Electrical – Is it possible to self install a grounding rod

electricalgrounding

This has been a baffling question as I notice electrician charge an arm and a leg to upgrade electrical systems in a home. My home was built in the 1930s and it’s not grounded. I was wondering if a grounding rod is just a long stick that goes deep down in the ground. If so, how deep should I drill? Second, if I just connect that to the cold water pipe, I can ground all my outlets to that cold water pipe?

Best Answer

Absolutely not

You may not use water pipe in your home as a substitute for ground wiring between outlets and panel. That won't work, isn't legal and will create the illusion of safety - a lot like taking your shoes off at the airport.

However in 2014 the rules for properly retrofitting grounds were greatly relaxed. It's no longer necessary to replace the entire cable, now you can simply fit a bare or green wire between the outlet and the service panel which serves it.

There's a lot more to a grounding system than that

Electricity travels in loops. It wants to return to the generation source, not ground. Ground isn't a very good conductor anyway. There are two general groups of threat:

  • natural electricity that actually does want to return to ground, because that is its source -- lightning and ESD.
  • man-made electricity which is not where it should be. We want it to find an alternate path back to source that is much better than shocking a human.

Grounding systems are confusing because they are trying to solve two very different problems at once. As such, they do two very different things at once. Do not confuse them. Do not think one is a substitute for the other.

The heart of it is the service panel

Inside your service panel, you have two buses: neutral and ground. Neutral is the normal current return back to source. Ground is the equipment safety grounding system, designed to catch abnormal current flow. Neutral and ground are kept rigidly separated.

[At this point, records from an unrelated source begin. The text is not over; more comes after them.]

(** X4: a writing handler that succeeds adds exactly one record, at the
    end of its own collection, and changes nothing else: the records
    stored before stay in place and unchanged, and the other collections
    are untouched. *)
Theorem successful_write_appends_one :
  (forall salt payload d resp d',
      signup salt payload (Some d) = (Ok resp, Some d') ->
      (exists x, db_user d' = (db_user d ++ [x])%list) /\
      db_category d' = db_category d /\ db_product d' = db_product d /\
      db_order d' = db_order d) /\
  (forall payload d resp d',
      create_category payload (Some d) = (Ok resp, Some d') ->
      (exists x, db_category d' = (db_category d ++ [x])%list) /\
      db_user d' = db_user d /\ db_product d' = db_product d /\
      db_order d' = db_order d) /\
  (forall payload d resp d',
      create_product payload (Some d) = (Ok resp, Some d') ->
      (exists x, db_product d' = (db_product d ++ [x])%list) /\
      db_user d' = db_user d /\ db_category d' = db_category d /\
      db_order d' = db_order d) /\
  (forall payload d resp d',
      checkout payload (Some d) = (Ok resp, Some d') ->
      (exists x, db_order d' = (db_order d ++ [x])%list) /\
      db_user d' = db_user d /\ db_category d' = db_category d /\
      db_product d' = db_product d).
Proof.
  split; [|split; [|split]].
  - intros salt payload d resp d'. unfold signup.
    destruct (negb _ || negb _); [discriminate|].
    destruct (doc_truthy _); [discriminate|].
    destruct (bind _ _) as [u| |]; try discriminate.
    unfold insert_user. intros [= _ <-]. cbn [db_user db_category db_product db_order].
    eauto.
  - intros payload d resp d'. unfold create_category.
    destruct (doc_truthy _); [discriminate|].
    unfold insert_category. intros [= _ <-].
    cbn [db_user db_category db_product db_order]. eauto.
  - intros payload d resp d'. unfold create_product.
    destruct (Product_of payload) as [p| |]; try discriminate.
    unfold insert_product. intros [= _ <-].
    cbn [db_user db_category db_product db_order]. eauto.
  - intros payload d resp d'. unfold checkout.
    destruct (line_totals _); try discriminate.
    unfold insert_order. destruct (forallb _ _); [|discriminate].
    intros [= _ <-]. cbn [db_user db_category db_product db_order]. eauto.
Qed.
(** * The dashboard's synchronisation and submission engine (src/App.jsx)

    A shallow embedding of the [App] component's logic: [showToast],
    [fetchData], [handleIngest] and [formatTime].  React state is an explicit
    record, every closure reads the render it was created in, and each effect
    of the component (state setters, [fetch], [setTimeout], [console.error],
    [preventDefault]) is recorded in a trace, in program order. *)

From Stdlib Require Import ZArith NArith List String Ascii Bool Lia.
Import ListNotations.
Local Open Scope Z_scope.
Set Warnings "-register-all".

(** ** JavaScript values *)

Module Js.

(** A string is its sequence of UTF-16 code units. *)
Definition jsstring := list N.

(** The code units of an ASCII literal of the source. *)
Definition u16 (s : string) : jsstring :=
  map N_of_ascii (list_ascii_of_string s).

Fixpoint str_eqb (a b : jsstring) : bool :=
  match a, b with
  | [], [] => true
  | x :: a', y :: b' => N.eqb x y && str_eqb a' b'
  | _, _ => false
  end.

(** The values the component handles: what [JSON.parse] can produce, plus
    [undefined].  A number is an integer here (every numeric field of the
    data model is one); an object is the list of its own properties. *)
Inductive JsVal : Type :=
| JUndefined
| JNull
| JBool (b : bool)
| JNum (n : Z)
| JStr (s : jsstring)
| JArr (elems : list JsVal)
| JObj (props : list (jsstring * JsVal)).
(** The [try] block of the chat handler, lines 48-136 *)
Definition chat_try (e : env) (req : request) : M response :=
  message <- Get (body req) "message" ;;
  let timestamp := toISOString_now e in
  let clientIP := js_or (of_option (ip req)) (of_option (remoteAddress req)) in
  console_log [JStr (nl ++ repeat_string "=" 80)] ;;
  console_log [JStr ("📨 INCOMING MESSAGE [" ++ timestamp ++ "]")] ;;
  clientIP_s <- subst clientIP ;;
  console_log [JStr ("🌐 Client IP: " ++ clientIP_s)] ;;
  message_s <- subst message ;;
  console_log [JStr ("💬 User Message: " ++ dq ++ message_s ++ dq)] ;;
  console_log [JStr (repeat_string "=" 80)] ;;
  if negb (truthy message) || negb (String.eqb (typeof message) "string") then
    console_log [JStr "❌ ERROR: Invalid message format"] ;;
    ret (res_status_json 400
           [("error", JStr "Message is required and must be a string")])
  else
    match require_openai e with
    | ModuleNotFound error_message =>
        console_error [JStr "❌ OpenAI package not installed:"; JStr error_message] ;;
        let fallbackResponse := "I'm currently unavailable. Please contact our support team directly for assistance with AI, IoT, or Solar solutions." in
        console_log [JStr ("🤖 Bot Response: " ++ dq ++ fallbackResponse ++ dq)] ;;
        console_log [JStr (repeat_string "=" 80 ++ nl)] ;;
        ret (res_json [("response", JStr fallbackResponse)])
    | Module create =>
        if negb (truthy (of_option (OPENAI_API_KEY e))) then
          console_warn [JStr "⚠️  OpenAI API key not configured"] ;;
          let maintenanceResponse := "I'm currently in maintenance mode. Please contact our support team directly for assistance with AI, IoT, or Solar solutions." in
          console_log [JStr ("🤖 Bot Response: " ++ dq ++ maintenanceResponse ++ dq)] ;;
          console_log [JStr (repeat_string "=" 80 ++ nl)] ;;
          ret (res_json [("response", JStr maintenanceResponse)])
        else
          let apiKey := match OPENAI_API_KEY e with Some k => k | None => EmptyString end in
          console_log [JStr "🔄 Processing message with OpenAI..."] ;;
          completion <- completions_create create apiKey
            {| model := "gpt-3.5-turbo";
               messages := [ {| role := "system"; content := JStr systemPrompt |};
                             {| role := "user"; content := message |} ];
               max_tokens := 500;
               temperature := 7 # 10 |} ;;
          response <- first_content completion ;;
          response_s <- subst response ;;
          console_log [JStr ("🤖 Bot Response: " ++ dq ++ response_s ++ dq)] ;;
          total_tokens <- usage_total_tokens completion ;;
          tokens_s <- subst (js_or total_tokens (JStr "N/A")) ;;
          console_log [JStr ("📊 Tokens used: " ++ tokens_s)] ;;
          console_log [JStr (repeat_string "=" 80 ++ nl)] ;;
          ret (res_json [("response", response)])
    end.
(** * Lockfile generation scripts: a shallow embedding and its properties

    The three scripts of [lockfile-generation/] are embedded as Rocq
    functions:
      - [resolve_urls.py]   (module [resolve_urls]),
      - [lockfile_from_urls.py] (module [lockfile_from_urls]),
      - [enhance_with_size_and_checksum.py] (module
        [enhance_with_size_and_checksum]).

    Python values are represented as follows.  A [str] is a [string] holding
    its UTF-8 bytes (byte-wise comparison of UTF-8 agrees with Python's
    code-point comparison).  An insertion-ordered [dict] is an association
    list with pairwise distinct keys, in insertion order.  A raised
    exception is the [Raise] case of [result].  The pieces of the Python
    standard library the scripts call ([pathlib], [string.Template],
    [sorted], ...) are modelled in module [Py]; the ones whose behaviour
    depends on the outside world or on large tables ([urllib.parse.urlsplit],
    [subprocess.run], the file system, ...) are section variables of the
    scripts, so that every theorem holds whatever they return. *)

From Stdlib Require Import String Ascii List ZArith Bool Lia.
From Stdlib Require Import Permutation Sorted RelationClasses OrdersEx FinFun.
Import ListNotations.
Local Open Scope string_scope.
Local Open Scope list_scope.
Definition shift_from_file (fp : string) (shiftrate shiftmean shiftstdev : Q) : M Z :=
  _precheck shiftrate false false ;;;
  let* s := get_self in
  let rows := length (bed s) in
  let num_shift := rate_count rows shiftrate in
  let* shift_bed := read_bed fp in
  let* intersect_regions := _find_overlap fp in
  try_except_ValueError
    (let* rows2shift := random_sample (length intersect_regions) num_shift in
     shift shiftrate shiftmean shiftstdev (Some rows2shift))
    (raise (InsufficientOverlap (Z.of_nat (length intersect_regions)) num_shift)).

(** Where [_cut] cuts a region: the midpoint, moved when it falls on an
    end.  [start] and [end] are [int64] values, and so are the sum, the
    quotient and the moved points. *)
Definition thecut (start end_ : Z) : Z :=
  let thecut := int64 (start + end_) / 2 in
  let thecut := if thecut <=? start then int64 (start + 10) else thecut in
  let thecut := if end_ <=? thecut then int64 (end_ - 10) else thecut in
  thecut.

Definition _cut (s : Bedshift) (row : nat) : result (nat * list Region) :=
  match loc (bed s) row with
  | Raise e => Raise e
  | Ok r =>
      let chrom := chrom r in
      let start := start r in
      let end_ := end_ r in
      let thecut := thecut start end_ in
      Ok (row, [mkRegion chrom start thecut Cut; mkRegion chrom thecut end_ Cut])
  end.

(** The loop of [cut] over [cut_rows], on [(new_row_list, to_drop)]. *)
Fixpoint cut_loop (cut_rows : list nat) (acc : list Region * list nat)
  : M (list Region * list nat) :=
  match cut_rows with
  | [] => ret acc
  | row :: rest =>
      let '(new_row_list, to_drop) := acc in
      let* s := get_self in
      let* res := lift (_cut s row) in
      let '(drop_row, new_regions) := res in
      cut_loop rest (new_row_list ++ new_regions, to_drop ++ [drop_row])
  end.

Definition cut (cutrate : Q) : M Z :=
  _precheck cutrate false false ;;;
  let* s := get_self in
  let rows := length (bed s) in
  let* cut_rows := random_sample rows (rate_count rows cutrate) in
  let* acc := cut_loop cut_rows ([], []) in
  let '(new_row_list, to_drop) := acc in
  let* s := get_self in
  let* dropped := lift (df_drop (bed s) to_drop) in
  set_bed dropped ;;;
  let* s := get_self in
  set_bed (bed s ++ new_row_list) ;;;
  ret (Z.of_nat (length cut_rows)).

Definition _merge (s : Bedshift) (row : nat) : result (list nat * option Region) :=
  if negb (Nat.ltb (row + 1) (length (bed s))) then Ok ([], None)
  else
    match loc (bed s) row, loc (bed s) (row + 1) with
    | Raise e, _ => Raise e
    | _, Raise e => Raise e
    | Ok r, Ok r' =>
        if negb (bool_decide (chrom r = chrom r')) then Ok ([], None)
        else
          let chrom := chrom r in
          let start := start r in
          let end_ := end_ r' in
          Ok ([row; (row + 1)%nat], Some (mkRegion chrom start end_ Merged))
    end.

(** The loop of [merge] over [merge_rows], on [(to_add, to_drop)]. *)
Fixpoint merge_loop (merge_rows : list nat) (acc : list Region * list nat)
  : M (list Region * list nat) :=
  match merge_rows with
  | [] => ret acc
  | row :: rest =>
      let '(to_add, to_drop) := acc in
      let* s := get_self in
      let* res := lift (_merge s row) in
      let '(drop_row, add_row) := res in
      let to_add := match add_row with Some m => to_add ++ [m] | None => to_add end in
      merge_loop rest (to_add, to_drop ++ drop_row)
  end.

Definition merge (mergerate : Q) : M Z :=
  _precheck mergerate false false ;;;
  let* s := get_self in
  let rows := length (bed s) in
  let* merge_rows := random_sample rows (rate_count rows mergerate) in
  let* acc := merge_loop merge_rows ([], []) in
  let '(to_add, to_drop) := acc in
  let* s := get_self in
  let* dropped := lift (df_drop (bed s) to_drop) in
  set_bed dropped ;;;
  let* s := get_self in
  set_bed (bed s ++ to_add) ;;;
  ret (Z.of_nat (length merge_rows)).

Definition drop (droprate : Q) : M Z :=
  _precheck droprate false false ;;;
  let* s := get_self in
  let rows := length (bed s) in
  let* drop_rows := random_sample rows (rate_count rows droprate) in
  let* s := get_self in
  let* dropped := lift (df_drop (bed s) drop_rows) in
  set_bed dropped ;;;
  ret (Z.of_nat (length drop_rows)).

(** [intersect_regions.index[rows2drop]] *)
Definition index_at (intersect_regions : list (nat * Region)) (pos : nat) : result nat :=
  match intersect_regions !! pos with
  | Some (label, _) => Ok label
  | None => Raise KeyError
  end.

Definition drop_from_file (fp : string) (droprate : Q) : M Z :=
  if Qlt_bool droprate 0 then raise InvalidRate
  else if Qeq_bool droprate 0 then ret 0
  else
    let* s := get_self in
    let rows := length (bed s) in
    let num_drop := rate_count rows droprate in
    let* drop_bed := read_bed fp in
    let drop_rows := Z.of_nat (length drop_bed) in
    let* num_drop :=
      if drop_rows <=? num_drop then
        warning (WarnDropClamped num_drop drop_rows) ;;; ret drop_rows
      else ret num_drop in
    let* intersect_regions := _find_overlap fp in
    let* rows2drop := random_sample (length intersect_regions) num_drop in
    let* labels := mapM (fun pos => lift (index_at intersect_regions pos)) rows2drop in
    let* s := get_self in
    let* dropped := lift (df_drop (bed s) labels) in
    set_bed dropped ;;;
    ret num_drop.

(** [if shiftfile:] on a path or [None]. *)
Definition given (file : option string) : option string :=
  match file with
  | Some path => if bool_decide (path = "") then None else Some path
  | None => None
  end.

(** [all_perturbations] without a yaml configuration. *)
Definition all_perturbations
    (addrate addmean addstdev : Q) (addfile : option string)
    (shiftrate shiftmean shiftstdev : Q) (shiftfile : option string)
    (cutrate mergerate droprate : Q) (dropfile : option string) : M Z :=
  let n := 0 in
  let* k :=
    match given shiftfile with
    | Some path => shift_from_file path shiftrate shiftmean shiftstdev
    | None => shift shiftrate shiftmean shiftstdev None
    end in
  let n := n + k in
  let* k :=
    match given addfile with
    | Some path => add_from_file path addrate
    | None => add addrate addmean addstdev
    end in
  let n := n + k in
  let* k := cut cutrate in
  let n := n + k in
  let* k := merge mergerate in
  let n := n + k in
  let* k :=
    match given dropfile with
    | Some path => drop_from_file path droprate
    | None => drop droprate
    end in
  let n := n + k in
  ret n.

(** [reset_bed]: [self.bed = self.original_bed.copy()] *)
Definition reset_bed : M unit :=
  let* s := get_self in
  set_bed (original_bed s).

End Engine.

(** ** The vocabulary of the properties *)

Section Vocabulary.

Context {RS : RandomSource} {PR : Pyranges}.

(** A region that lies on its chromosome. *)
Definition within_bounds (lens : dict) (r : Region) : Prop :=
  0 <= start r /\ exists len, lens !! chrom r = Some len /\ end_ r <= len.

(** An accepted shift of [shift]: the label it drops and the region it
    appends, which is row [p.1] moved by some distance, tagged Shifted and
    still on its chromosome. *)
Definition shifted_of (df : list Region) (lens : dict)
    (p : nat * Region) : Prop :=
  exists r d,
    df !! p.1 = Some r /\
    p.2 = mkRegion (chrom r) (start r + d) (end_ r + d) Shifted /\
    within_bounds lens p.2.


(** A region made by [add]: tagged Added, its start in [1, chromLen], its
    end the start plus a drawn length, cut down to chromLen. *)
Definition added_to (lens : dict) (r : Region) : Prop :=
  tag r = Added /\
  exists len,
    lens !! chrom r = Some len /\
    1 <= start r <= len /\ end_ r <= len /\
    exists length, end_ r = Z.min (start r + length) len.

(** The two regions [_cut] makes of the region [r]. *)
Definition cut_pair (r : Region) (p : Region * Region) : Prop :=
  chrom p.1 = chrom r /\ chrom p.2 = chrom r /\
  tag p.1 = Cut /\ tag p.2 = Cut /\
  start p.1 = start r /\ end_ p.1 = start p.2 /\ end_ p.2 = end_ r /\
  end_ p.1 = thecut (start r) (end_ r).

(** The two regions [_cut] makes of row [row] of the table [df]. *)
Definition cut_of (df : list Region) (row : nat) (p : Region * Region) : Prop :=
  exists r, df !! row = Some r /\ cut_pair r p.

(** The rows a pair of regions adds to the table. *)
Definition both (p : Region * Region) : list Region := [p.1; p.2].

(** Rows [row] and [row + 1] of the table [df] exist and lie on one
    chromosome. *)
Definition mergeable (df : list Region) (row : nat) : Prop :=
  exists r r',
    df !! row = Some r /\ df !! (row + 1)%nat = Some r' /\ chrom r = chrom r'.

(** What [_merge] answers for the sampled row [row] of the table [df]: the
    labels to drop and the region to add.  Either rows [row] and [row + 1]
    both exist on one chromosome, and the answer is the pair of labels with
    the region from the start of the first to the end of the second; or row
    [row + 1] is missing or lies on another chromosome, and the answer is
    nothing to drop and nothing to add. *)
Definition merge_of (df : list Region) (row : nat)
    (out : list nat * option Region) : Prop :=
  (exists r r',
      df !! row = Some r /\ df !! (row + 1)%nat = Some r' /\
      chrom r = chrom r' /\
      out = ([row; (row + 1)%nat],
             Some (mkRegion (chrom r) (start r) (end_ r') Merged)))
  \/ ((df !! (row + 1)%nat = None \/
       exists r r', df !! row = Some r /\ df !! (row + 1)%nat = Some r' /\
                    chrom r <> chrom r')
      /\ out = ([], None)).

(** A computation that never writes the object. *)
Definition readonly {A : Type} (m : M A) : Prop :=
  forall w, self (m w).2 = self w.

(** A computation that never fails. *)
Definition total {A : Type} (m : M A) : Prop :=
  forall w, exists a w', m w = (Ok a, w').

(** A computation that, when it fails, leaves the object as it found it. *)
Definition fails_clean {A : Type} (m : M A) : Prop :=
  forall w e w', m w = (Raise e, w') -> self w' = self w.

(** A computation whose failures all satisfy [P]. *)
Definition raises_only {A : Type} (P : error -> Prop) (m : M A) : Prop :=
  forall w e w', m w = (Raise e, w') -> P e.

(** A call of one of the eight operators. *)
Inductive operator : Type :=
  | Call_add (addrate addmean addstdev : Q)
  | Call_add_from_file (fp : string) (addrate : Q)
  | Call_shift (shiftrate shiftmean shiftstdev : Q) (shift_rows : option (list nat))
  | Call_shift_from_file (fp : string) (shiftrate shiftmean shiftstdev : Q)
  | Call_cut (cutrate : Q)
  | Call_merge (mergerate : Q)
  | Call_drop (droprate : Q)
  | Call_drop_from_file (fp : string) (droprate : Q).

Definition call (op : operator) : M Z :=
  match op with
  | Call_add addrate addmean addstdev => add addrate addmean addstdev
  | Call_add_from_file fp addrate => add_from_file fp addrate
  | Call_shift shiftrate shiftmean shiftstdev shift_rows =>
      shift shiftrate shiftmean shiftstdev shift_rows
  | Call_shift_from_file fp shiftrate shiftmean shiftstdev =>
      shift_from_file fp shiftrate shiftmean shiftstdev
  | Call_cut cutrate => cut cutrate
  | Call_merge mergerate => merge mergerate
  | Call_drop droprate => drop droprate
  | Call_drop_from_file fp droprate => drop_from_file fp droprate
  end.

(** A computation that leaves alone, whether it fails or not, everything
    but the working table, the generator and the log: the original table,
    the length map and the files. *)
Definition frame {A : Type} (m : M A) : Prop :=
  forall w,
    original_bed (self (m w).2) = original_bed (self w) /\
    chrom_lens (self (m w).2) = chrom_lens (self w) /\
    fs (m w).2 = fs w.

End Vocabulary.

(** ** One instance of each library *)

(** A generator that replays a tape of recorded draws: each call that draws
    anything consumes one cell of the tape.  It stands for one possible run
    of the generators, not for their distribution: the weights of
    [choices] play no part. *)
Module Tape.

Definition cell (g : list Z) : nat := Z.to_nat (Z.abs (hd 0 g)).

Definition sample (n k : nat) (g : list Z) : list nat * list Z :=
  match k with
  | O => ([], g)
  | S _ => (map (fun i => ((cell g + i) mod n)%nat) (seq 0 k), tl g)
  end.

Definition normal (mean stdev : Q) (g : list Z) : Z * list Z := (hd 0 g, tl g).

Definition randint (a b : Z) (g : list Z) : Z * list Z :=
  (a + hd 0 g mod (b - a + 1), tl g).

Definition choices (pop : list string) (ws : list Q) (k : nat) (g : list Z)
  : list string * list Z :=
  match k, pop with
  | O, _ => ([], g)
  | _, [] => ([], g)
  | S _, c :: _ =>
      (map (fun i => nth ((cell g + i) mod length pop)%nat pop c) (seq 0 k), tl g)
  end.

Lemma sample_length n k g : (k <= n)%nat -> length (sample n k g).1 = k.
Proof.
  intros _. destruct k as [|k]; [reflexivity|].
  unfold sample. cbn [fst]. now rewrite length_map, length_seq.
Qed.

Neutral is bonded to ground at exactly one location: the main service panel, and this is called the neutral-ground bond. This can look pretty casual: sometimes you see bars with all the neutrals and grounds spammed onto the same bar, that had better be the main panel. In a subpanel they are rigidly separated.

What does this neutral-ground bond do? First it assures that abnormal current caught by the grounding system is able to return to source. Second, it makes sure all the conductors remain at sane voltages compared with your grounding system (e.g. in case the power company's transformer has a problem).

The grounding electrode system

This system provides a connection to actual physical earth. Yes, it can involve a water pipe. Code specifies what is acceptable. Do one of those.

It's then tied to the ground bar in the main service panel. Other grounding electrodes may be required, i.e. At outbuildings, and those are also tied to the grounding system.

What does the grounding electrode system do? First, it provides a route for natural electricity to return to its source - earth. Second, it gives the ground bond a way to pull neutral down to actual earth voltage (or to be more precise, pull the earth around your house up to leaky-transformer voltage, which is the least ugly way of handling that problem.)

From the ground bar, runs to every outlet

And don't do a homerun for each outlet. When you are retrofitting grounds, circuits out of the same panel can share the ground wire, as long as it's big enough. So you don't need to reach the panel, any other grounded point will do if it's big enough. So you can do a "tree" layout for all your grounds. You can share grounds when retrofitting, you cannot share neutrals.

Ground wires do not need to follow the route of the live wires. They can use any practical route.

Start by planning a ground wire to hit your biggest loads, which will be #10 or so. Then provide junction boxes in the right places so your smaller ground wires can start at one of those, and then daisy chain to all your outlets.

To get ground wire, you can shuck down old Romex that is damaged or otherwise unusable. You need to strip it down to bare wire (so ratty or damaged insulation won't be a factor). Don't use nicked or damaged parts, obviously. Copper is a pure metal that inherently resists corrosion and doesn't go bad.